> INSTRUCTIONS TO FOLLOW
Count every line of the listing where the string "Hgen" occurs, and reply with the count alone.

-------------------------

(* ===== verification/DispatchRecoveryFacts.v ===== *)
(** * Dispatch recovery: bindings and their text

    Which budget snapshots, revocations and bindings validate, and that a binding is read back from its text. *)

From Stdlib Require Import Ascii.
From Stdlib Require String.
From S2P Require Import Prelude PyStr Hashlib PyFloat Json JsonFacts PyTime PyTimeFacts Validators TaskContract TaskStore.
From S2P Require Import CapabilityAuthority AuthorityFacts WorkflowDesign WorkflowGraph WorkflowFacts ContextManifest TaskContext.
From S2P Require Import ExecutionPlan PlanFacts ExecutionObservation ObservationFacts RuntimeScheduler ReadinessFacts.
From S2P Require Import ExecutionScheduler SchedulerFacts RestoreFacts ExecutionCheckpoint CheckpointFacts CheckpointLog.
From S2P Require Import ExecutionBudget CapabilityRevocation LinkedBudget BudgetFacts RuntimeCheckpoint RuntimeCheckpointFacts.
From S2P Require Import DispatchRecovery.

Local Open Scope Z_scope.

(** ** Validators *)

Definition plain_name (s : string) : Prop := s = strip s ∧ capability_re s = true.
Definition hash_ref (s : string) : Prop := is_sha256_ref s = true.
Definition readable_time (s : string) : Prop := Dispatch_timestamp "" (JStr s) = Ok s.

Lemma dispatch_name_ok f v x : Dispatch_compact f v = Ok x ↔ v = JStr x ∧ plain_name x.
Proof.
  destruct v; cbn; try (split; [done|by intros [[=] _]]). unfold dr_fail_if, plain_name.
  rewrite guard_bind_ok, orb_false_iff, !negb_false_iff, bool_decide_eq_true. naive_solver.
Qed.
Lemma dispatch_hash_ok f v x : Dispatch_sha256 f v = Ok x ↔ v = JStr x ∧ hash_ref x.
Proof. destruct v; cbn; try (split; [done|by intros [[=] _]]). rewrite sha256_ref_ok. unfold hash_ref. naive_solver. Qed.
Lemma dispatch_reason_ok m v x : Dispatch_reason m v = Ok x ↔ v = JStr x ∧ reason_re x = true.
Proof.
  destruct v; cbn; try (split; [done|by intros [[=] _]]). unfold dr_fail_if. rewrite guard_bind_ok, negb_false_iff. naive_solver.
Qed.
Lemma dispatch_time_ok f v x : Dispatch_timestamp f v = Ok x ↔ v = JStr x ∧ readable_time x.
Proof.
  assert (∀ f s x, Dispatch_timestamp f (JStr s) = Ok x ↔ x = s ∧ (is_empty s || negb (bool_decide (s = strip s))) = false
    ∧ ∃ d, fromisoformat (normalize_zulu s) = Some d ∧ dt_offset d ≠ None) as Hgen.
  { intros f' s x'. unfold Dispatch_timestamp, dr_fail_if. rewrite guard_bind_ok. destruct (fromisoformat _) as [d|].
    - rewrite guard_bind_ok, bool_decide_eq_false. naive_solver.
    - naive_solver. }
  destruct v; try (split; [done|by intros [[=] _]]). unfold readable_time. rewrite !Hgen. naive_solver.
Qed.
Lemma nonnegative_ok f v z : _nonnegative_int f v = Ok z ↔ v = JInt z ∧ 0 <= z.
Proof.
  destruct v; cbn; try (split; [done|by intros [[=] _]]). unfold dr_fail_if. rewrite guard_bind_ok, Z.ltb_ge. naive_solver.
Qed.
Lemma positive_ok f v z : _positive_int f v = Ok z ↔ v = JInt z ∧ 1 <= z.
Proof.
  unfold _positive_int, dr_fail_if. rewrite bind_ok_iff. setoid_rewrite nonnegative_ok. setoid_rewrite guard_bind_ok.
  setoid_rewrite Z.ltb_ge. naive_solver lia.
Qed.
Lemma used_ok f v m z : used_within f v m = Ok z ↔ v = JInt z ∧ 0 <= z <= m.
Proof.
  unfold used_within, dr_fail_if. rewrite bind_ok_iff. setoid_rewrite nonnegative_ok. setoid_rewrite guard_bind_ok.
  setoid_rewrite Z.ltb_ge. naive_solver.
Qed.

-------------------------

> EXPECTED ANSWER
2